— Dataset excerpts —
= Beginning of Section =

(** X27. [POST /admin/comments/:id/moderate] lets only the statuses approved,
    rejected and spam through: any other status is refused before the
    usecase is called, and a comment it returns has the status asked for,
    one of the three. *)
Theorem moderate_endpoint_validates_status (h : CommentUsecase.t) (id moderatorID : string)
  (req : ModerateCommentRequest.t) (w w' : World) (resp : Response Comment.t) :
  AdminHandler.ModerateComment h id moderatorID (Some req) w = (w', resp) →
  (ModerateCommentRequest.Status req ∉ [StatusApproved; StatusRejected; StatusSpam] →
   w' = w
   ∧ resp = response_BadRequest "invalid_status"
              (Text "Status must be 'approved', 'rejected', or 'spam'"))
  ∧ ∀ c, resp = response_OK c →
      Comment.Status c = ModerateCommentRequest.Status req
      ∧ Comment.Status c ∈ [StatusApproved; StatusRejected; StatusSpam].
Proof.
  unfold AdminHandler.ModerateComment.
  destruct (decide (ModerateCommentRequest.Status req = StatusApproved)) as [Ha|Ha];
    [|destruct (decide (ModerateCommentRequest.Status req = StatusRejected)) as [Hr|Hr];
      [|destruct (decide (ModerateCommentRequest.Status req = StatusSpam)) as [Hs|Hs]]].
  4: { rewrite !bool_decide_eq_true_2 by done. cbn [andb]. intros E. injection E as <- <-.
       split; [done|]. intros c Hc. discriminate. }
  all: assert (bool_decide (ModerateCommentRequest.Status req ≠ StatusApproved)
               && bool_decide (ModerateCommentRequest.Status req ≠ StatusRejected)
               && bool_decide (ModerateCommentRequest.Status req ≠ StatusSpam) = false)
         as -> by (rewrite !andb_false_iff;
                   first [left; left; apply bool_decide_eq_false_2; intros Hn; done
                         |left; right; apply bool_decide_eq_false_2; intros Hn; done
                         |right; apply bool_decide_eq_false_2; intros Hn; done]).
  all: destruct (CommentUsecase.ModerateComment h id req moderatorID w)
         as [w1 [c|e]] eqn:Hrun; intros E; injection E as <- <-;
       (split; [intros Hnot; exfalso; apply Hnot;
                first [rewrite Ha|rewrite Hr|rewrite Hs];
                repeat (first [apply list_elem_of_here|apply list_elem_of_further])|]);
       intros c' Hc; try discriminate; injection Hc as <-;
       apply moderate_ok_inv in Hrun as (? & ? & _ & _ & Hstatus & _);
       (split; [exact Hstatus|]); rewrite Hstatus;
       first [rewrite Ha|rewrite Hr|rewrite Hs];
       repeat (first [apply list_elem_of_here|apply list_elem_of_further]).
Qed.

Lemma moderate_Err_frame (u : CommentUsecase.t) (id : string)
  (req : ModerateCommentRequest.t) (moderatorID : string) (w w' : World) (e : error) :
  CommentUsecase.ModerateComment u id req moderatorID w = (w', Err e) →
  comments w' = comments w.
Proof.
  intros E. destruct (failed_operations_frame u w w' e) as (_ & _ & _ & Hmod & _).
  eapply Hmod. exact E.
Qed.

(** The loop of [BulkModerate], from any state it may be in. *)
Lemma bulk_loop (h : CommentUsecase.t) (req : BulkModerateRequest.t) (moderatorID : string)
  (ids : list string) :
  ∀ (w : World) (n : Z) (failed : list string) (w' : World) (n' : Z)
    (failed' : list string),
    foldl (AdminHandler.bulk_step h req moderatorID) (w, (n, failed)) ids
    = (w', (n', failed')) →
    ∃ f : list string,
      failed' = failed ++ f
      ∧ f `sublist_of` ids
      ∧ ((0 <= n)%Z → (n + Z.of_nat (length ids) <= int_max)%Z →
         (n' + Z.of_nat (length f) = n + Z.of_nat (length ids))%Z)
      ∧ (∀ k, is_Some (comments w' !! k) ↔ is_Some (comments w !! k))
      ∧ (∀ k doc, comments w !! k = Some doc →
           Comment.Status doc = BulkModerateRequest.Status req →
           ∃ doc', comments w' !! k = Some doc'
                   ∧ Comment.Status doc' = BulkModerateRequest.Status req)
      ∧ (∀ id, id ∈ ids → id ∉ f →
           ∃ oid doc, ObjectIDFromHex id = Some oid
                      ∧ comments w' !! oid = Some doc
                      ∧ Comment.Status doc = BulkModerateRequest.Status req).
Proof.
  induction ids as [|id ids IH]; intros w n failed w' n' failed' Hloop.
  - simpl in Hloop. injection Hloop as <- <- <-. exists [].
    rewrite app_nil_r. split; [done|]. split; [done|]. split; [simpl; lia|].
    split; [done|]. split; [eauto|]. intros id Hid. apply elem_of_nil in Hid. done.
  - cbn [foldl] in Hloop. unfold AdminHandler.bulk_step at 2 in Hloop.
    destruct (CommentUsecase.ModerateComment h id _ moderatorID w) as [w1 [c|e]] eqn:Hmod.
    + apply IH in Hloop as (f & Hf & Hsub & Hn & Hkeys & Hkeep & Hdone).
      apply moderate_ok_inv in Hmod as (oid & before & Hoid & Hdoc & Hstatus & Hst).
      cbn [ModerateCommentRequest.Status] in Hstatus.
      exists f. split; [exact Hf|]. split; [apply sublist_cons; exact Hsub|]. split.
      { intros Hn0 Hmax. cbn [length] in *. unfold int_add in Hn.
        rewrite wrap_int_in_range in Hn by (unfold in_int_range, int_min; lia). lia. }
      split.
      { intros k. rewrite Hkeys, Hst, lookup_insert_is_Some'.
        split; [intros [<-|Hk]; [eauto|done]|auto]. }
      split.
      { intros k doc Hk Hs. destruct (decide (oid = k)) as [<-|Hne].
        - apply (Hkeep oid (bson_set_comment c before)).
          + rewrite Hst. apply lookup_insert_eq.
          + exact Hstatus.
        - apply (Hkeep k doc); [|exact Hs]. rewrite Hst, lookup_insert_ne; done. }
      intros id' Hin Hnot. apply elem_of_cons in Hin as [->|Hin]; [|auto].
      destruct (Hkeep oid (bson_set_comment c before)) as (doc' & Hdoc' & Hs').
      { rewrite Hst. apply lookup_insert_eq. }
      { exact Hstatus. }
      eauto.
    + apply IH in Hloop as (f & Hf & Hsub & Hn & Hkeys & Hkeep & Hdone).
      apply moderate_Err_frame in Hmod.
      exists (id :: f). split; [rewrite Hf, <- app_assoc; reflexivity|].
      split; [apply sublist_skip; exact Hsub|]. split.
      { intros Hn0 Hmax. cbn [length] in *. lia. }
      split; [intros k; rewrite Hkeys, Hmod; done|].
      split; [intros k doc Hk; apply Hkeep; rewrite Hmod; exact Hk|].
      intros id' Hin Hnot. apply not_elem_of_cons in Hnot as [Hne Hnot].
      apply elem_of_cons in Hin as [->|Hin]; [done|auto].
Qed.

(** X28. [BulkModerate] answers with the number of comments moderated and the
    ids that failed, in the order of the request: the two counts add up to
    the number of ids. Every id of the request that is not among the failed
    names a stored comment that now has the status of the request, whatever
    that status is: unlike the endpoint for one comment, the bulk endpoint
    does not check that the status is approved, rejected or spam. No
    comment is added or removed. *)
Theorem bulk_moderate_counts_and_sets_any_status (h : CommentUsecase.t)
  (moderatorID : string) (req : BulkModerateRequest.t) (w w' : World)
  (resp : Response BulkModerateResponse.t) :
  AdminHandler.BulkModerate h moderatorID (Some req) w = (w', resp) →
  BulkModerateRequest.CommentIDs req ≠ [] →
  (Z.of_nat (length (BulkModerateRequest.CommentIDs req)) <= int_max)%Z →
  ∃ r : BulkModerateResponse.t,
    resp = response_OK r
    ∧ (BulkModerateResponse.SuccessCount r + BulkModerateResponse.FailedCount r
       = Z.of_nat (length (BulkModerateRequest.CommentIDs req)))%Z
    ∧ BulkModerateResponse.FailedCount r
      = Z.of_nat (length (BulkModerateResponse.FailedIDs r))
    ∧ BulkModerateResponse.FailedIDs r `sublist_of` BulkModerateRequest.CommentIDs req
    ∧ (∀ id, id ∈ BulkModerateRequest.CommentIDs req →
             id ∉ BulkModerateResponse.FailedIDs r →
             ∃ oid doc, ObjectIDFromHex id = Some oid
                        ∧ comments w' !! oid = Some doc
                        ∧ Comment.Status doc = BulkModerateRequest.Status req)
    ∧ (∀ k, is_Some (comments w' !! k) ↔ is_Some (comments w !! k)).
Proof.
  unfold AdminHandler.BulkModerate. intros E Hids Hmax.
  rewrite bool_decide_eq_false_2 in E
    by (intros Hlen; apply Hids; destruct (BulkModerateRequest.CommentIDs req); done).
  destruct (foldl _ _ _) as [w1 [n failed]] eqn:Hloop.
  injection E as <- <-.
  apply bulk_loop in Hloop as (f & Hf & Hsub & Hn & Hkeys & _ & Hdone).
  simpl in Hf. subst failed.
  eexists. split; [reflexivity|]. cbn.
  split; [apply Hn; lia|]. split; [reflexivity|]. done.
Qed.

= End of Section =

— Exercise details —
All that belongs in the answer is the lines from the start of the entries above through the line containing "StatusRejected)) as [Hr|Hr];", each given exactly.

— Task response —
(** X27. [POST /admin/comments/:id/moderate] lets only the statuses approved,
    rejected and spam through: any other status is refused before the
    usecase is called, and a comment it returns has the status asked for,
    one of the three. *)
Theorem moderate_endpoint_validates_status (h : CommentUsecase.t) (id moderatorID : string)
  (req : ModerateCommentRequest.t) (w w' : World) (resp : Response Comment.t) :
  AdminHandler.ModerateComment h id moderatorID (Some req) w = (w', resp) →
  (ModerateCommentRequest.Status req ∉ [StatusApproved; StatusRejected; StatusSpam] →
   w' = w
   ∧ resp = response_BadRequest "invalid_status"
              (Text "Status must be 'approved', 'rejected', or 'spam'"))
  ∧ ∀ c, resp = response_OK c →
      Comment.Status c = ModerateCommentRequest.Status req
      ∧ Comment.Status c ∈ [StatusApproved; StatusRejected; StatusSpam].
Proof.
  unfold AdminHandler.ModerateComment.
  destruct (decide (ModerateCommentRequest.Status req = StatusApproved)) as [Ha|Ha];
    [|destruct (decide (ModerateCommentRequest.Status req = StatusRejected)) as [Hr|Hr];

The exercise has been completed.